I viaggiatori d'affari sono preoccupati per l'eccessiva connettività
I viaggiatori d'affari portano con sé un maggior numero di dispositivi e ritengono che la loro produttività sia migliorata durante gli spostamenti di lavoro. Tuttavia, molti sono preoccupati per l'eccessiva connettività, soprattutto gli spagnoli, secondo l'indagine CWT Connected Traveler.
L'indagine condotta su oltre 1.900 viaggiatori d'affari indica che, in media, i viaggiatori d'affari portano con sé quattro diversi dispositivi tecnologici (telefono cellulare, tablet, computer portatile, ecc.). Gli smartphone sono “gli strumenti di viaggio irrinunciabili per eccellenza” dato che oltre l'80% dei viaggiatori in tutto il mondo si affida al proprio telefono per condurre gli affari.
I viaggiatori aziendali in Spagna sono tra coloro che apprezzano maggiormente i viaggi d'affari (93%), ritenendo che portino loro nuove conoscenze e intuizioni. Gli spagnoli, tuttavia, sono preoccupati di essere eccessivamente connessi quando vanno all'estero. Il 64% dichiara di essere preoccupato di essere troppo connesso e di avere un accesso così ineludibile alle comunicazioni; quasi il 40% in più rispetto alla media regionale europea (28%).
Viaggiare è un piacere
Grazie alla tecnologia, la maggior parte dei viaggiatori (88%) ritiene che ora sia più facile spostarsi.

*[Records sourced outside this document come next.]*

(** C33: whatever a program reads, gets and seeks on a stream over a regular file, the
    results are those of the same operations on the bytes of the file: the buffer
    cannot be seen, and the position of the descriptor is the one the program
    expects. *)
Theorem stream_reads_file ops f w :
  readable f w -> Forall op_ok ops ->
  exists f' w', stream_run ops f w = Ok (fst (file_run (rf_data w) (rf_pos w) ops), f', w') /\
    readable f' w' /\ rf_data w' = rf_data w /\ rf_pos w' = snd (file_run (rf_data w) (rf_pos w) ops).
Proof.
  intros Hr Hops. revert f w Hr. induction Hops as [|op ops Hop _ IH]; intros f w Hr; [by exists f, w|].
  cbn [stream_run file_run]. destruct (stream_step_spec op f w Hr Hop) as (f1 & w1 & -> & Hr1 & Hd1 & Hp1).
  cbn [mbind outcome_bind]. destruct (file_step (rf_data w) (rf_pos w) op) as [r pos]. cbn [fst snd] in *.
  destruct (IH f1 w1 Hr1) as (f2 & w2 & -> & Hr2 & Hd2 & Hp2). cbn [mbind outcome_bind].
  rewrite Hd1, Hp1 in *. exists f2, w2. destruct (file_run (rf_data w) pos ops) as [rs pos2]. by rewrite Hd2.
Qed.

(** *** Lines *)

Lemma awrite_end b (t : list Z) c s :
  ztake s b = t -> zlen t = s -> s < zlen b -> exists b', awrite b s c = Ok b' /\ zlen b' = zlen b /\ ztake (s + 1) b' = t ++ [c].
Proof.
  intros Ht Hl Hs. pose proof (zlen_nonneg t). rewrite awrite_ok by lia. eexists. split; [done|].
  split; [apply zlen_insert|]. rewrite insert_splice by lia. unfold splice.
  rewrite Ht. unfold ztake. rewrite app_assoc. rewrite take_app_le by zlia. rewrite take_ge by zlia. done.
Qed.

Lemma ztake_grow b n s : 0 <= s <= zlen b -> ztake s (grow b n) = ztake s b.
Proof. intros. unfold grow, ztake. rewrite take_app_le by zlia. done. Qed.

(** The loop of [getdelim] with the text [t] of the line already stored. *)
Lemma getdelim_loop_spec line delim rest fuel b t f w :
  in_step f w -> has_error f = false -> ztake (zlen t) b = t -> zlen t < zlen b ->
  zdrop (rf_pos w) (rf_data w) = line ++ rest ->
  (line = [] /\ rest = [] \/ exists l0 c, line = l0 ++ [c] /\ Forall (fun a => sext 8 a <> delim) l0 /\
     (sext 8 c = delim \/ rest = [] /\ sext 8 c <> delim)) ->
  (length line < fuel)%nat ->
  exists b' f' w', getdelim_loop fresh fuel b (zlen t) delim f w = Ok (zlen (t ++ line), b', f', w') /\
    ztake (zlen (t ++ line) + 1) b' = t ++ line ++ [0] /\
    in_step f' w' /\ other_fields f' = other_fields f /\
    rf_data w' = rf_data w /\ rf_pos w' = rf_pos w + zlen line.
Proof.
  revert line b t f w. induction fuel as [|fuel IH]; intros line b t f w Hin He Ht Hlt Hdata Hline Hfuel; [lia|].
  cbn [getdelim_loop]. assert (Hpos : 0 <= rf_pos w) by apply Hin.
  destruct (fread_spec f w 1 1 Hin ltac:(lia) ltac:(lia) ltac:(lia)) as (f' & w' & -> & Hin' & Ho & Hd & Hp & _).
  cbn [mbind outcome_bind]. change (1 * 1) with 1 in *.
  assert (Hone : slice (rf_pos w) 1 (rf_data w) = match line ++ rest with c :: _ => [c] | [] => [] end).
  { unfold slice. rewrite Hdata. by destruct (line ++ rest) as [|c [|]]. }
  rewrite Hone in *. destruct (other_fields_eq _ _ Ho) as (_ & _ & _ & He').
  destruct line as [|c line].
  - destruct Hline as [[_ ->]|(l0 & c & E & _)]; [|by destruct l0]. cbn [app zlen length Z.of_nat] in *.
    change (0 / 1) with 0. cbn [Z.eqb]. destruct (awrite_end b t 0 (zlen t) Ht eq_refl Hlt) as (b' & -> & _ & Hb').
    cbn [mbind outcome_bind]. exists b', f', w'. rewrite app_nil_r. split_and!; try done.
  - cbn [app] in *. change (zlen [c]) with 1 in *. change (1 / 1) with 1. cbn [app Z.eqb chr deref head mbind outcome_bind].
    set (b1 := if zlen b <=? zlen t + 1 then grow b (zlen b + 256) else b).
    assert (Hb1 : ztake (zlen t) b1 = t /\ zlen t + 1 < zlen b1).
    { subst b1. pose proof (zlen_nonneg t). destruct (Z.leb_spec (zlen b) (zlen t + 1)); [|split; [done|lia]].
      split; [by rewrite ztake_grow by lia|]. unfold grow. zlia. }
    destruct Hb1 as [Hb1 Hl1]. destruct (awrite_end b1 t c (zlen t) Hb1 eq_refl ltac:(lia)) as (b2 & -> & Hl2 & Hb2).
    cbn [mbind outcome_bind]. assert (Htc : zlen t + 1 = zlen (t ++ [c])) by (rewrite zlen_app; done).
    rewrite Htc in *.
    assert (Hdata' : zdrop (rf_pos w') (rf_data w') = line ++ rest).
    { rewrite Hd, Hp. rewrite <- zdrop_zdrop by lia. rewrite Hdata. done. }
    destruct Hline as [[? ?]|(l0 & c0 & E & Hl0 & Hc0)]; [done|].
    destruct l0 as [|a l0].
    + injection E as <- ->. destruct Hc0 as [Hc0|[-> Hc0]].
      * rewrite Hc0, Z.eqb_refl.
        destruct (awrite_end b2 (t ++ [c]) 0 (zlen (t ++ [c])) Hb2 eq_refl ltac:(lia)) as (b3 & -> & _ & Hb3).
        cbn [mbind outcome_bind]. exists b3, f', w'. rewrite Hb3, <- app_assoc. split_and!; try done.
      * rewrite (proj2 (Z.eqb_neq _ _) Hc0).
        destruct (IH [] b2 (t ++ [c]) f' w') as (b' & f2 & w2 & -> & Hb' & Hin2 & Ho2 & Hd2 & Hp2);
          [done|congruence|done|lia|done|by left|cbn in *; lia|].
        exists b', f2, w2. rewrite !app_nil_r in *. rewrite Hb', <- !app_assoc.
        split_and!; try done; try congruence. rewrite Hp2, Hp. cbn. zlia.
    + injection E as -> ->. apply Forall_cons in Hl0 as [Ha Hl0]. rewrite (proj2 (Z.eqb_neq _ _) Ha).
      destruct (IH (l0 ++ [c0]) b2 (t ++ [a]) f' w') as (b' & f2 & w2 & -> & Hb' & Hin2 & Ho2 & Hd2 & Hp2);
        [done|congruence|done|lia|done|right; by exists l0, c0|cbn in *; lia|].
      exists b', f2, w2. rewrite <- !app_assoc in *. cbn [app] in *.
      split_and!; try done; try congruence. rewrite Hp2, Hp. zlia.
Qed.

(** The text up to the first delimiter, with it, or all of it. *)
Fixpoint first_line (delim : Z) (l : list Z) : list Z :=
  match l with
  | [] => []
  | c :: l => if sext 8 c =? delim then [c] else c :: first_line delim l
  end.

Di conseguenza, una grande maggioranza (78%) dichiara di cercare opportunità di viaggio per lavoro e quasi altrettanti affermano di trovare stimolanti i viaggi d'affari (72%).
I viaggiatori di oggi sono esperti e usano questa conoscenza per pianificare i loro viaggi. Più della metà (55%) dichiara di utilizzare le proprie esperienze di viaggio precedenti per pianificare i propri viaggi, oltre a utilizzare i siti web di hotel (54%) e compagnie aeree (50%). Le app delle compagnie aeree e degli hotel sono state le più utilizzate dai viaggiatori (45%), così come le app delle mappe (41%).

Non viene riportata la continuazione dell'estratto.